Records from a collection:
=== Section Start ===

(* ===== verification/SnapshotsStream.v ===== *)
(** * Streams of snapshots

    [snapshots_stream.rs] with the two producers it is used with, the pool
    ([agent_controller_pool.rs]) and the buffered requests
    ([buffered_request_manager.rs]), and the events [get_agents_stream.rs] and
    [get_buffered_requests_stream.rs] make of the snapshots.  The framing of
    server-sent events belongs to a library and is the class [SseEncoding]. *)

From S2P Require Import Prelude.
From S2P Require Import Tokio.
From S2P Require Import Messages.
From S2P Require Import Bytes.
From S2P Require Import Requests.
From S2P Require Import Senders.
From S2P Require Import SlotStatus.
From S2P Require Import AgentController.
From S2P Require Import AgentPool.
From S2P Require Import BufferedRequests.
From S2P Require Import ClientStreams.
From S2P Require Import AtomicValue.
From S2P Require Import ClientDecoding.
From S2P Require Import ClientHttp.
Import Controller.
Local Open Scope Z_scope.

(** ** Producers

    [ProducesSnapshot] and [SubscribesToUpdates]: what a stream asks of the
    component it watches. *)

Class WatchedProducer (P Snapshot sender : Type) : Type := {
  make_snapshot : P -> result Snapshot string;
  update_tx : P -> sender;
}.

(** What the component promises: an operation changes it and then announces
    the change with [announce], or it is quiet and changes nothing a snapshot
    shows.  What it does not announce although a snapshot may show it is
    [unannounced]. *)
Class AnnouncesChanges (P Snapshot sender receiver : Type) `{!WatchChannel sender receiver}
    `{!WatchedProducer P Snapshot sender} : Type := {
  announce : P -> P;
  changes : relation P;
  quiet : relation P;
  unannounced : relation P;
  announce_tx p : update_tx (announce p) = watch_send_replace (update_tx p);
  announce_snapshot p : make_snapshot (announce p) = make_snapshot p;
  changes_tx p p' : changes p p' -> update_tx p' = update_tx p;
  quiet_tx p p' : quiet p p' -> update_tx p' = update_tx p;
  quiet_snapshot p p' : quiet p p' -> make_snapshot p' = make_snapshot p;
  unannounced_tx p p' : unannounced p p' -> update_tx p' = update_tx p;
}.

(** ** The stream *)

Section SnapshotsStream.
Context {P Snapshot sender receiver : Type} `{!WatchChannel sender receiver}
  `{!WatchedProducer P Snapshot sender}.

(** Where the generator is: the receiver is made when it is first polled. *)
Inductive StreamPhase : Type :=
| NotPolled
| Producing (update_rx : receiver)
| Selecting (update_rx : receiver)
| StreamEnded.

(** [produced] are the results of [make_snapshot] so far; the successful ones
    are yielded, the others only logged. *)
Record SnapshotsStream : Type := {
  phase : StreamPhase;
  produced : list (result Snapshot string);
}.

Definition snapshots_stream : SnapshotsStream := {| phase := NotPolled; produced := [] |}.

Definition yielded (s : SnapshotsStream) : list Snapshot :=
  omap (fun r => match r with Ok snapshot => Some snapshot | Err _ => None end) (produced s).

(** The branch of the [select!] that is taken. *)
Inductive StreamWake : Type := ShutdownCancelled | UpdateChanged | UpdateSenderGone.

Definition stream_subscribe (p : P) (s : SnapshotsStream) : SnapshotsStream :=
  match phase s with
  | NotPolled => {| phase := Producing (watch_subscribe (update_tx p)); produced := produced s |}
  | _ => s
  end.
Definition database_readable (db : StateDatabase) : Prop :=
  match db with
  | InMemory _ => True
  | InFile f => exists schema, contents f = Some (print_schema schema)
  end.

Definition database_listeners (db : StateDatabase) : nat :=
  match db with InMemory m => receivers (memory_notify_tx m) | InFile f => receivers (file_notify_tx f) end.

Lemma strip_text_app (base path : string) : strip_text base (base +:+ path) = Some path.
Proof. induction base as [|a base IH]; simpl; [done|]. by rewrite decide_True. Qed.

Lemma broadcast_outcome (state : BalancerDesiredState) (b : Broadcast) :
  snd (broadcast_send state b)
  = if decide (receivers b = 0%nat) then Err "channel closed"%string else Ok tt.
Proof. unfold broadcast_send. by destruct (Nat.eqb_spec (receivers b) 0); case_decide. Qed.

(** Why a store is refused: nobody listens, or the file cannot be read, does
    not have a schema, or cannot be created, written or synced. *)
Definition write_failure (w : WriteOutcome) (e : string) : Prop :=
  w = CreateFails e \/ exists written, w = WriteFails written e.

Inductive store_refused (io : DatabaseIo) (db : StateDatabase) : string -> Prop :=
| nobody_listens : database_listeners db = 0%nat -> store_refused io db "channel closed"
| file_unreadable f e : db = InFile f -> io_read io = ReadFails e -> store_refused io db e
| file_not_parsed f c e :
    db = InFile f -> contents f = Some c -> c <> ""%string -> parse_schema c = Err e ->
    store_refused io db e
| default_not_written f e :
    db = InFile f -> contents f = None \/ contents f = Some ""%string ->
    write_failure (io_default_write io) e -> store_refused io db e
| state_not_written f e : db = InFile f -> write_failure (io_write io) e -> store_refused io db e.

(** One store, whatever the disk does: the listeners stay, and it succeeds or
    is refused for a reason. *)
Lemma store_schema_outcome (w : WriteOutcome) (schema : Schema) (f : File) :
  let '(f', r) := store_schema print_schema w schema f in
  receivers (file_notify_tx f') = receivers (file_notify_tx f) /\
  (w = WriteWorks -> contents f' = Some (print_schema schema) /\
     r = if decide (receivers (file_notify_tx f) = 0%nat) then Err "channel closed"%string
         else Ok tt) /\
  match r with
  | Ok _ => w = WriteWorks
  | Err e => write_failure w e \/ receivers (file_notify_tx f) = 0%nat /\ e = "channel closed"%string
  end.
Proof.
  unfold store_schema. destruct w as [e|written e|].
  - split_and!; [done|done|]. left; by left.
  - split_and!; [done|done|]. left; right. by exists written.
  - unfold notify_stored. simpl. unfold broadcast_send.
    destruct (Nat.eqb_spec (receivers (file_notify_tx f)) 0); case_decide; simpl; try done.
    split_and!; [done|done|]. by right.
Qed.

Lemma file_store_outcome (io : DatabaseIo) (state : BalancerDesiredState) (f : File) :
  let '(f', r) := file_store print_schema parse_schema (io_read io) (io_default_write io)
                    (io_write io) state f in
  match r with
  | Ok _ => exists schema, contents f' = Some (print_schema schema) /\ schema_state schema = state
  | Err e => store_refused io (InFile f) e
  end.
Proof.
  unfold file_store, update_schema, read_schema_from_file.
  destruct (io_read io) as [|e] eqn:Hread; [|by eapply file_unreadable].
  assert (Hstore : forall schema f1, receivers (file_notify_tx f1) = receivers (file_notify_tx f) ->
    let '(f', r) := store_schema print_schema (io_write io)
      {| schema_state := state; schema_version := schema_version schema |} f1 in
    match r with
    | Ok _ => exists schema, contents f' = Some (print_schema schema) /\ schema_state schema = state
    | Err e => store_refused io (InFile f) e
    end).
  { intros schema f1 Hlisteners.
    pose proof (store_schema_outcome (io_write io)
      {| schema_state := state; schema_version := schema_version schema |} f1) as Hs.
    destruct (store_schema _ _ _ f1) as [f' [[]|e]]; destruct Hs as (_ & Hworks & Hr).
    - destruct (Hworks Hr) as [Hc _]. by eexists.
    - destruct Hr as [Hw|[Hz ->]]; [by eapply state_not_written|].
      apply nobody_listens. simpl. congruence. }
  assert (Hdefault : contents f = None \/ contents f = Some ""%string ->
    let '(f', r) := match store_default_schema print_schema (io_default_write io) f with
                    | (f1, Ok schema) => store_schema print_schema (io_write io)
                        {| schema_state := state; schema_version := schema_version schema |} f1
                    | (f1, Err e) => (f1, Err e)
                    end in
    match r with
    | Ok _ => exists schema, contents f' = Some (print_schema schema) /\ schema_state schema = state
    | Err e => store_refused io (InFile f) e
    end).
  { intros Hempty. unfold store_default_schema.
    pose proof (store_schema_outcome (io_default_write io) schema_default f) as Hs.
    destruct (store_schema _ _ _ f) as [f1 [[]|e]]; destruct Hs as (Hl & _ & Hr).
    - by apply Hstore.
    - destruct Hr as [Hw|[Hz ->]]; [by eapply default_not_written|]. by apply nobody_listens. }
  destruct (contents f) as [c|] eqn:Hc; [case_decide as Hce|].
  - apply Hdefault. right. by rewrite Hce.
  - destruct (parse_schema c) as [schema|e] eqn:Hp; [by apply Hstore|].
    by eapply file_not_parsed.
  - apply Hdefault. by left.
Qed.

(** Storing in either database: a store that succeeds is read back. *)
Lemma database_store_outcome (io io' : DatabaseIo) (state : BalancerDesiredState)
    (db : StateDatabase) :
  io_read io' = ReadWorks ->
  let '(db', r) := database_store print_schema parse_schema io state db in
  match r with
  | Ok _ => database_read print_schema parse_schema io' db' = (db', Ok state)
  | Err e => store_refused io db e
  end.
Proof.
  intros Hread. destruct db as [m|f]; simpl.
  - unfold memory_store. pose proof (broadcast_outcome state (memory_notify_tx m)) as Hout.
    destruct (broadcast_send _ _) as [b r]. simpl in Hout. subst r. case_decide; [|done].
    by apply nobody_listens.
  - pose proof (file_store_outcome io state f) as Hf.
    destruct (file_store _ _ _ _ _ _ f) as [f' [[]|e]]; [|done].
    destruct Hf as (schema & Hc & Hs). simpl. unfold file_read, read_schema_from_file.
    rewrite Hread, Hc, decide_False, parse_print by apply print_nonempty. by rewrite Hs.
Qed.
(* ===== verification/ResponseFormat.v ===== *)
(** * The strict schemas of the OpenAI responses

    [paddler_openai_response_format_validator]: the OpenAPI document of OpenAI
    is turned from YAML into JSON, the components a root refers to are
    collected, rewritten for the dialect the validator understands, and closed
    where the answers of the program must have no other properties.

    A JSON object is the list of its entries in the order its map iterates
    over them.  The YAML parser, the text of numbers and values, and the
    validator of schemas are packages: they are the class [SchemaTools]. *)

From Stdlib Require Import Strings.Ascii.
From stdpp Require Import sorting.
From S2P Require Import Prelude.
Local Open Scope Z_scope.

(** ** JSON *)

Inductive Value : Type :=
| Null
| Bool (b : bool)
| Number (text : string)
| Text (s : string)
| Array (items : list Value)
| Object (entries : list (string * Value)).

(** [Map::get] and [Map::insert] *)
Fixpoint entry_get (key : string) (entries : list (string * Value)) : option Value :=
  match entries with
  | [] => None
  | (k, v) :: rest => if decide (k = key) then Some v else entry_get key rest
  end.

Fixpoint entry_insert (key : string) (value : Value) (entries : list (string * Value))
    : list (string * Value) :=
  match entries with
  | [] => [(key, value)]
  | (k, v) :: rest => if decide (k = key) then (k, value) :: rest else (k, v) :: entry_insert key value rest
  end.

Definition value_get (key : string) (v : Value) : option Value :=
  match v with Object entries => entry_get key entries | _ => None end.

Fixpoint strip_ref_prefix (prefix s : string) : option string :=
  match prefix, s with
  | EmptyString, _ => Some s
  | String a prefix', String b s' =>
      if bool_decide (a = b) then strip_ref_prefix prefix' s' else None
  | String _ _, EmptyString => None
  end.

Inductive Yaml : Type :=
| YamlNull
| YamlBoolean (b : bool)
| YamlInteger (n : Z)
| YamlReal (text : string)
| YamlString (s : string)
| YamlArray (items : list Yaml)
| YamlHash (entries : list (Yaml * Yaml))
| YamlAlias (index : nat)
| YamlBadValue.

Class SchemaTools : Type := {
  load_yaml : string -> result (list Yaml) string;
  number_of_integer : Z -> string;
  (** the number of a finite real *)
  number_of_real : string -> result string string;
  debug_yaml : Yaml -> string;
  value_to_string : Value -> string;
  debug_string : string -> string;
  Validator : Type;
  validator_for : Value -> result Validator string;
  iter_errors : Validator -> Value -> list string;
}.

Section ResponseFormat.
Context `{SchemaTools}.

(** ** From YAML *)

Fixpoint yaml_to_json_value (yaml : Yaml) : result Value string :=
  match yaml with
  | YamlNull => Ok Null
  | YamlBoolean b => Ok (Bool b)
  | YamlInteger n => Ok (Number (number_of_integer n))
  | YamlReal text => let? number := number_of_real text in Ok (Number number)
  | YamlString s => Ok (Text s)
  | YamlArray items =>
      let? values :=
        (fix go (items : list Yaml) : result (list Value) string :=
           match items with
           | [] => Ok []
           | item :: rest =>
               let? v := yaml_to_json_value item in
               let? vs := go rest in
               Ok (v :: vs)
           end) items in
      Ok (Array values)
  | YamlHash entries =>
      let? object :=
        (fix go (entries : list (Yaml * Yaml)) (object : list (string * Value))
            : result (list (string * Value)) string :=
           match entries with
           | [] => Ok object
           | (YamlString key, value) :: rest =>
               let? v := yaml_to_json_value value in
               go rest (entry_insert key v object)
           | (key, _) :: _ =>
               Err ("YAML mapping keys must be strings, found " +:+ debug_yaml key)
           end) entries [] in
      Ok (Object object)
  | YamlAlias index =>
      Err ("YAML aliases are not supported (alias #" +:+ number_of_integer (Z.of_nat index) +:+ ")")
  | YamlBadValue => Err "encountered an invalid YAML node"%string
  end.

Definition parse_components (openapi_yaml : string) : result Value string :=
  match load_yaml openapi_yaml with
  | Err _ => Err "the OpenAI OpenAPI document is not valid YAML"%string
  | Ok [] => Err "the OpenAI OpenAPI document is empty"%string
  | Ok (document :: _) =>
      let? specification := yaml_to_json_value document in
      match value_get "components" specification ≫= value_get "schemas" with
      | Some components => Ok components
      | None => Err "the OpenAI OpenAPI document has no components.schemas object"%string
      end
  end.

(** ** Rewriting a component *)

Definition COMPONENT_REF_PREFIX : string := "#/components/schemas/".
Definition DIALECT : string := "https://json-schema.org/draft/2020-12/schema".
Definition DEFS_PREFIX : string := "#/$defs/".

(** [unique_strings]: the first of those with the same text. *)
Fixpoint unique_loop (values : list Value) (seen : gset string) : list Value :=
  match values with
  | [] => []
  | value :: rest =>
      let key := value_to_string value in
      if decide (key ∈ seen) then unique_loop rest seen
      else value :: unique_loop rest ({[key]} ∪ seen)
  end.

Definition unique_strings (values : list Value) : list Value := unique_loop values ∅.

Definition rewrite_text (reference : string) : string :=
  match strip_ref_prefix COMPONENT_REF_PREFIX reference with
  | Some name => DEFS_PREFIX +:+ name
  | None => reference
  end.

Definition is_boolean (v : Value) : bool := match v with Bool _ => true | _ => false end.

=== Section End ===

▶ Task
Using the data above, reproduce exactly the lines from the line that contains "key value rest" through the line that contains "YamlArray (items : list Yaml)", including both.

▶ Task response
  | (k, v) :: rest => if decide (k = key) then (k, value) :: rest else (k, v) :: entry_insert key value rest
  end.

Definition value_get (key : string) (v : Value) : option Value :=
  match v with Object entries => entry_get key entries | _ => None end.

Fixpoint strip_ref_prefix (prefix s : string) : option string :=
  match prefix, s with
  | EmptyString, _ => Some s
  | String a prefix', String b s' =>
      if bool_decide (a = b) then strip_ref_prefix prefix' s' else None
  | String _ _, EmptyString => None
  end.

Inductive Yaml : Type :=
| YamlNull
| YamlBoolean (b : bool)
| YamlInteger (n : Z)
| YamlReal (text : string)
| YamlString (s : string)
| YamlArray (items : list Yaml)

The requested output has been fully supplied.